> _About this task_:
How do the records below read from their first line through the line containing "([QoS/PacketFilter.c]), of QoS"? Write those lines out exactly.

[[ Exercise input, beginning ]]

(* ===== verification/NasQos.v ===== *)
(** * NAS: QoS rules from the network

    Models [openair3/NAS/NR_UE/5GS/5GSM]: the decoders of packet filters
    ([QoS/PacketFilter.c]), of QoS rules ([MSG/fgsm_lib.c]) and of the two messages that
    carry them ([MSG/PduSessionModificationCommand.c],
    [MSG/PduSessionEstablishmentAccept.c]), and the part of
    [handle_pdu_session_modification_command] ([nr_nas_msg.c]) that hands the rules to
    SDAP. A pointer into a message is an offset; a message is all the memory there is, so
    a read beyond its end is undefined. *)

From S2P Require Import Prelude Bits SeqArr SdapEntity SdapQos.

#[local] Arguments Z.add : simpl never.
#[local] Arguments Z.sub : simpl never.
#[local] Arguments Z.mul : simpl never.
#[local] Arguments Z.opp : simpl never.

Definition u16 (x : Z) : Z := x mod 2 ^ 16.

(** The number a run of bytes holds on a little endian host. *)
Definition le (l : bytes) : Z := foldr (λ b acc, b + 256 * acc) 0 l.
Definition to_le (n : nat) (x : Z) : bytes := (λ i, (x / 2 ^ (8 * Z.of_nat i)) mod 256) <$> seq 0 n.

(** [GET_SHORT(buf, x)] adds the number read to [x]. *)
Definition GET_SHORT (buf : bytes) (pos x : Z) : outcome Z := s ← ntohs_at buf pos; Ok (u16 (x + s)).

[[ Exercise input, end ]]

> _Task solution_:
(* ===== verification/NasQos.v ===== *)
(** * NAS: QoS rules from the network

    Models [openair3/NAS/NR_UE/5GS/5GSM]: the decoders of packet filters
    ([QoS/PacketFilter.c]), of QoS rules ([MSG/fgsm_lib.c]) and of the two messages that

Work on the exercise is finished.